● Problem details
Lines in the entries below where the word "tauto" shows up should each be copied.

Data provided START

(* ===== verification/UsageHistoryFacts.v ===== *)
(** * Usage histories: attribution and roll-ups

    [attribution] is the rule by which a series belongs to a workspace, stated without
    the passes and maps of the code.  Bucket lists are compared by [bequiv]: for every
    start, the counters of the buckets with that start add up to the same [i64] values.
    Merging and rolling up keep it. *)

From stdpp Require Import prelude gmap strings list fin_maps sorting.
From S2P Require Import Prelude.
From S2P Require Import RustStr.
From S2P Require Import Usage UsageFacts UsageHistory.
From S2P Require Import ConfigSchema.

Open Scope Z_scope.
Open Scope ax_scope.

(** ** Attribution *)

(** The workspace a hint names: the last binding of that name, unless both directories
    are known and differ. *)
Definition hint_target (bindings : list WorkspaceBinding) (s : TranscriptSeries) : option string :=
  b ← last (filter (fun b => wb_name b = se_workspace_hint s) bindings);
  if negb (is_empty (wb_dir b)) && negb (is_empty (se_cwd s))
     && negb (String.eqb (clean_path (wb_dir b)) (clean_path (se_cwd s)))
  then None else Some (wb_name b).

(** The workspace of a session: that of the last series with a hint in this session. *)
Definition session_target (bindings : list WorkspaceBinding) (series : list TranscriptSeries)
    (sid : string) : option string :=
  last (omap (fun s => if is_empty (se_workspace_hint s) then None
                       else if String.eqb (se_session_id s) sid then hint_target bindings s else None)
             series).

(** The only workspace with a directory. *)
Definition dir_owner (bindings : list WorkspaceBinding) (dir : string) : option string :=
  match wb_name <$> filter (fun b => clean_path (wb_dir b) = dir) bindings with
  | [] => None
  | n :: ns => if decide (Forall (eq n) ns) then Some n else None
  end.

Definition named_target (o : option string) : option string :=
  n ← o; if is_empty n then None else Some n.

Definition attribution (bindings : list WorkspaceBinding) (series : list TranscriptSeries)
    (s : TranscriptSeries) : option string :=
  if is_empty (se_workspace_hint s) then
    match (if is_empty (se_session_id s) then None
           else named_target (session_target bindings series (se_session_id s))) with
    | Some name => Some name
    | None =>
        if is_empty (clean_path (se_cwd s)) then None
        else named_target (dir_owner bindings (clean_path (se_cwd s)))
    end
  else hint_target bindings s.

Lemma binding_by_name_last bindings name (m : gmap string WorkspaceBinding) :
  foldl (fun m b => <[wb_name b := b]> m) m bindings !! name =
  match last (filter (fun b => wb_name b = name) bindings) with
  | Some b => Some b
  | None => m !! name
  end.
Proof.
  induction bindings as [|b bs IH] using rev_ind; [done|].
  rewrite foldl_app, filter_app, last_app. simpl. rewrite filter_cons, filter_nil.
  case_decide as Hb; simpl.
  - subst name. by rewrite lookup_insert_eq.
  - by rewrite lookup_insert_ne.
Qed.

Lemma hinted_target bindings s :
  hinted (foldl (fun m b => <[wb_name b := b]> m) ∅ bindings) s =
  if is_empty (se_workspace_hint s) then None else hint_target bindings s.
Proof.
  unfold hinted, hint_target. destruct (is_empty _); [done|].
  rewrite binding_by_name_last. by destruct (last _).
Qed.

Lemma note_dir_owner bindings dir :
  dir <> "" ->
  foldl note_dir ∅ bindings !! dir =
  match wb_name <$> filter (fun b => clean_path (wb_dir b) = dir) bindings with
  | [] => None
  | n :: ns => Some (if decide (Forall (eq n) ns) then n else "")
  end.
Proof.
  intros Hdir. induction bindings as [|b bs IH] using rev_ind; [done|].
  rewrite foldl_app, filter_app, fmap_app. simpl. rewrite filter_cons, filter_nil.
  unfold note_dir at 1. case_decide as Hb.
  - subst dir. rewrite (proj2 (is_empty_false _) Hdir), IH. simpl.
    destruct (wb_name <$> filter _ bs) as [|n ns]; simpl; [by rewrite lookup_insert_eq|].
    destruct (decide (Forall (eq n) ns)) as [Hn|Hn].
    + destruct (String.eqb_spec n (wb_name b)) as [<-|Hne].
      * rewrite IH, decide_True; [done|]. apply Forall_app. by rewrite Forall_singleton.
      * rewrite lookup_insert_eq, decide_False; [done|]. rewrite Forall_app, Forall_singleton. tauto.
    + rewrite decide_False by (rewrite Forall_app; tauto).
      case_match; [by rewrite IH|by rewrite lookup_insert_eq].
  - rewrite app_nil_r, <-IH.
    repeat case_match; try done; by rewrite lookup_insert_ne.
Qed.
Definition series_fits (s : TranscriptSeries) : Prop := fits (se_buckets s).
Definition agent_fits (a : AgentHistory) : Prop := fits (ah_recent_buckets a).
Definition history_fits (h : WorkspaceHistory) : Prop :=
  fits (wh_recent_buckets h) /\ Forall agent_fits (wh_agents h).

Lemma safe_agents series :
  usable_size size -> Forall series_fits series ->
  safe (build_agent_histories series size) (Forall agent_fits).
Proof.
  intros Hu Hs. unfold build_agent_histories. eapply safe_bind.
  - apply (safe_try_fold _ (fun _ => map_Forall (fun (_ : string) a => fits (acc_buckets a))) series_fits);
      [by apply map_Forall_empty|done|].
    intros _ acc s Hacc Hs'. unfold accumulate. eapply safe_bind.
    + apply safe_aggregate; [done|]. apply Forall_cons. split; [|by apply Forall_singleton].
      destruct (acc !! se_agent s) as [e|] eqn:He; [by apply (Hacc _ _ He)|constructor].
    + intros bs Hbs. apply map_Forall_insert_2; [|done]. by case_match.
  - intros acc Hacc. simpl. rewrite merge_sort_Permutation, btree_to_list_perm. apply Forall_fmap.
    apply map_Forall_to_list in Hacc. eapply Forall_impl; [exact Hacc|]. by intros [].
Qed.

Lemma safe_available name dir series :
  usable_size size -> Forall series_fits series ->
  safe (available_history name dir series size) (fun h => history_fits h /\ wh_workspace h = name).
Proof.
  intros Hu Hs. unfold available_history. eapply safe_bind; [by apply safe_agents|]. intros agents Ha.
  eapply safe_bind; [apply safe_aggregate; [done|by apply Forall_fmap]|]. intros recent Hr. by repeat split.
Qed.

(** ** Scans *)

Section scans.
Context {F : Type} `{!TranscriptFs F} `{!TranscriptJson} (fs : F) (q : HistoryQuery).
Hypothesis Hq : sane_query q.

Data provided END

● Output of the exercise
      * rewrite lookup_insert_eq, decide_False; [done|]. rewrite Forall_app, Forall_singleton. tauto.
    + rewrite decide_False by (rewrite Forall_app; tauto).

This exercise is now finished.